(** What is copied is data of the text it gives. *)
Lemma clone_sound levels : copies_only (cloneSupportedJson levels) (plain_json levels).
Proof.
  induction levels as [|levels IH]; intros v st j st' H; [done|]. cbn [cloneSupportedJson plain_json fst snd] in *.
  destruct (Z.ltb_spec MAX_JOB_JSON_NODES (st.1 + 1)) as [|Hn]; [done|].
  assert (forall k n, count_bytes k (st.1 + 1, st.2) n = Ok (j, st') -> json_nodes k = 1 ->
    k = j /\ st'.1 = st.1 + json_nodes j /\ st'.1 <= MAX_JOB_JSON_NODES) as Hcount.
  { intros k n Hk E. unfold count_bytes in Hk. inv_ok. subst. split; [done|]. cbn [fst]. lia. }
  destruct v as [| |b|n| |s| | | | | |]; try discriminate.
  - by apply Hcount in H as (<- & ? & ?).
  - by apply Hcount in H as (<- & ? & ?).
  - inv_ok. rewrite Hr. by apply Hcount in H as (<- & ? & ?).
  - inv_ok. subst. cbn [fst json_nodes]. done.
  - cbn [own_property_descriptors is_array or_throw rbind mbind option_bind] in *. inv_ok. rewrite Hr. subst.
    destruct r1 as [l st2]. apply (clone_members_sound _ (plain_json levels)) in Hr1 as (-> & E & ?); [|done..].
    cbn [fst snd] in *. rewrite json_nodes_object. split; [done|]. lia.
  - cbn [own_property_descriptors is_array or_throw rbind mbind option_bind] in *. inv_ok. rewrite Hr. subst.
    destruct r1 as [l st2]. apply (clone_elements_sound _ (plain_json levels)) in Hr1 as (E0 & E & ?); [|done..].
    cbn [fst snd mbind option_bind] in *. rewrite E0, json_nodes_array. split; [done|]. lia.
  - cbn [own_property_descriptors is_array or_throw rbind mbind option_bind] in *. inv_ok. rewrite Hr. subst.
    destruct r1 as [l st2]. apply (clone_members_sound _ (plain_json levels)) in Hr1 as (E0 & E & ?); [|done..].
    cbn [fst snd mbind option_bind] in *. rewrite E0, json_nodes_object. split; [done|]. lia.
Qed.

(** ** Lemmas: objects in JSON *)

Definition literal_props (kvs : list (string * jsval)) : jsprops :=
  (fun kv => (KStr kv.1, DData kv.2 true)) <$> kvs.

Lemma literal_descriptor kvs k v : NoDup kvs.*1 -> (k, v) ∈ kvs ->
  descriptor (literal_props kvs) k = Some (DData v true).
Proof.
  induction kvs as [|[k' v'] kvs IH]; intros Hnd Hin; [by apply not_elem_of_nil in Hin|].
  apply NoDup_cons in Hnd as [Hk Hnd]. cbn. destruct (String.eqb_spec k k') as [->|Hne].
  - apply elem_of_cons in Hin as [[= <-]|Hin]; [done|]. destruct Hk. by apply (list_elem_of_fmap_2 fst) in Hin.
  - apply elem_of_cons in Hin as [[= -> _]|Hin]; [done|]. by apply IH.
Qed.

Lemma plain_members_read plain ds kvs : (forall k v, (k, v) ∈ kvs -> data_property ds k = Some v) ->
  plain_members plain ds (KStr <$> kvs.*1) = mapM (fun kv => pair kv.1 <$> plain kv.2) kvs.
Proof.
  induction kvs as [|[k v] kvs IH]; intros H; [done|].
  cbn [fmap list_fmap plain_members fst snd mapM]. rewrite (H k v) by left. cbn [mbind option_bind].
  destruct (plain v) as [j|]; [|done]. cbn [mbind option_bind fmap option_fmap option_map].
  fold (fmap (M:=list) (@fst string jsval) kvs). fold (fmap (M:=list) KStr (kvs.*1)).
  rewrite IH by (intros; apply H; by right). done.
Qed.

Lemma plain_object levels p kvs : p = PNull \/ p = PObject -> NoDup kvs.*1 ->
  plain_json (S levels) (VObj p (literal_props kvs)) =
  JObject <$> mapM (fun kv => pair kv.1 <$> plain_json levels kv.2) kvs.
Proof.
  intros Hp Hnd. cbn [plain_json own_property_descriptors is_array mbind option_bind].
  assert (plain_descriptors (VObj p (literal_props kvs)) = Some (literal_props kvs)) as ->
    by (by destruct Hp as [-> | ->]).
  cbn [mbind option_bind]. rewrite <- (plain_members_read _ (literal_props kvs)).
  - do 2 f_equal. unfold literal_props. rewrite <- !list_fmap_compose. done.
  - intros k v Hin. unfold data_property. by rewrite (literal_descriptor kvs k v).
Qed.
Definition observation_parts (accountId walletId networkId t sourcePosition : string) (source : observation_source)
    (canonicalPositions : list (list string)) : list string :=
  [accountId; walletId; networkId; t; sourcePosition; src_hash source; src_parentHash source;
   src_selector source; stringify (JArray (position_json <$> canonicalPositions))].

Definition OBSERVATION_DOMAIN : string := "crypto-lending:balance-sync-observation:v1".

Definition createBalanceSyncObservationId (accountId walletId networkId t : string) (source : observation_source)
    (positions : list BalanceSyncPosition) : option string :=
  if negb (UUID_V4_PATTERN accountId) || negb (UUID_V4_PATTERN walletId) then None
  else
    threshold ← balanceSyncTierThreshold networkId t;
    if negb (String.eqb (enum_str (th_selector threshold)) (src_selector source)) then None
    else
      sourcePosition ← normalizeBalanceSyncPosition (src_position source);
      if negb (between 16 128 (src_hash source)) || negb (between 16 128 (src_parentHash source))
      then None
      else
        canonicalPositions ← canonical_positions positions;
        Some (digest OBSERVATION_DOMAIN
          (JString <$> observation_parts accountId walletId networkId t sourcePosition source canonicalPositions)).
End envelopes.

(** ** Lemmas: payloads *)

Lemma enum_member_all {A} `{JsEnum A} v (a : A) : enum_member enum_values v = Some a <-> v = VStr (enum_str a).
Proof.
  rewrite enum_member_spec. split; [by intros [_ ?]|]. intros ->. split; [apply enum_values_all | done].
Qed.

Lemma uuid_text_ok v s : uuid_text v = Some s <-> v = VStr s /\ UUID_V4_PATTERN s = true.
Proof.
  split.
  - destruct v; try done. unfold uuid_text. destruct (UUID_V4_PATTERN s0) eqn:E; [by intros [= ->] | done].
  - intros [-> H]. unfold uuid_text. by rewrite H.
Qed.

(** The positions are the canonical numerals of the 256-bit integers. *)
Lemma sync_position_ok s t : normalizeBalanceSyncPosition s = Some t <->
  t = s /\ UNSIGNED_INTEGER_PATTERN s = true /\ BigInt s <= MAX_UINT256.
Proof.
  assert (POSITIVE_INTEGER_PATTERN MAX_UINT256_TEXT = true) as Hmax by reflexivity.
  assert (BigInt MAX_UINT256_TEXT = MAX_UINT256) as Hval by (vm_compute; reflexivity).
  unfold normalizeBalanceSyncPosition.
  destruct (UNSIGNED_INTEGER_PATTERN s) eqn:Hp; cbn [negb orb]; [|by split; [|intros (_ & ? & _)]].
  pose proof (exceeds_decimal_spec MAX_UINT256_TEXT s Hmax Hp) as He. rewrite Hval in He.
  destruct (exceeds_decimal MAX_UINT256_TEXT s) eqn:E.
  - rewrite orb_true_r. split; [done|]. intros (_ & _ & Hle). by apply He in Hle.
  - rewrite orb_false_r. assert ((78 <? strlen s) = false) as ->.
    { unfold exceeds_decimal in E. apply orb_false_iff in E as [E _]. exact E. }
    split; [intros [= <-]; by split_and!; [..|apply He] | by intros (-> & _)].
Qed.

## Exercise prompt
Among the entries above, the lines between the ones containing "Lemma uuid_text_ok v" and "unfold exceeds_decimal in", inclusive, are to be transcribed exactly. No other line is to be given.

## Response
Lemma uuid_text_ok v s : uuid_text v = Some s <-> v = VStr s /\ UUID_V4_PATTERN s = true.
Proof.
  split.
  - destruct v; try done. unfold uuid_text. destruct (UUID_V4_PATTERN s0) eqn:E; [by intros [= ->] | done].
  - intros [-> H]. unfold uuid_text. by rewrite H.
Qed.

(** The positions are the canonical numerals of the 256-bit integers. *)
Lemma sync_position_ok s t : normalizeBalanceSyncPosition s = Some t <->
  t = s /\ UNSIGNED_INTEGER_PATTERN s = true /\ BigInt s <= MAX_UINT256.
Proof.
  assert (POSITIVE_INTEGER_PATTERN MAX_UINT256_TEXT = true) as Hmax by reflexivity.
  assert (BigInt MAX_UINT256_TEXT = MAX_UINT256) as Hval by (vm_compute; reflexivity).
  unfold normalizeBalanceSyncPosition.
  destruct (UNSIGNED_INTEGER_PATTERN s) eqn:Hp; cbn [negb orb]; [|by split; [|intros (_ & ? & _)]].
  pose proof (exceeds_decimal_spec MAX_UINT256_TEXT s Hmax Hp) as He. rewrite Hval in He.
  destruct (exceeds_decimal MAX_UINT256_TEXT s) eqn:E.
  - rewrite orb_true_r. split; [done|]. intros (_ & _ & Hle). by apply He in Hle.
  - rewrite orb_false_r. assert ((78 <? strlen s) = false) as ->.
    { unfold exceeds_decimal in E. apply orb_false_iff in E as [E _]. exact E. }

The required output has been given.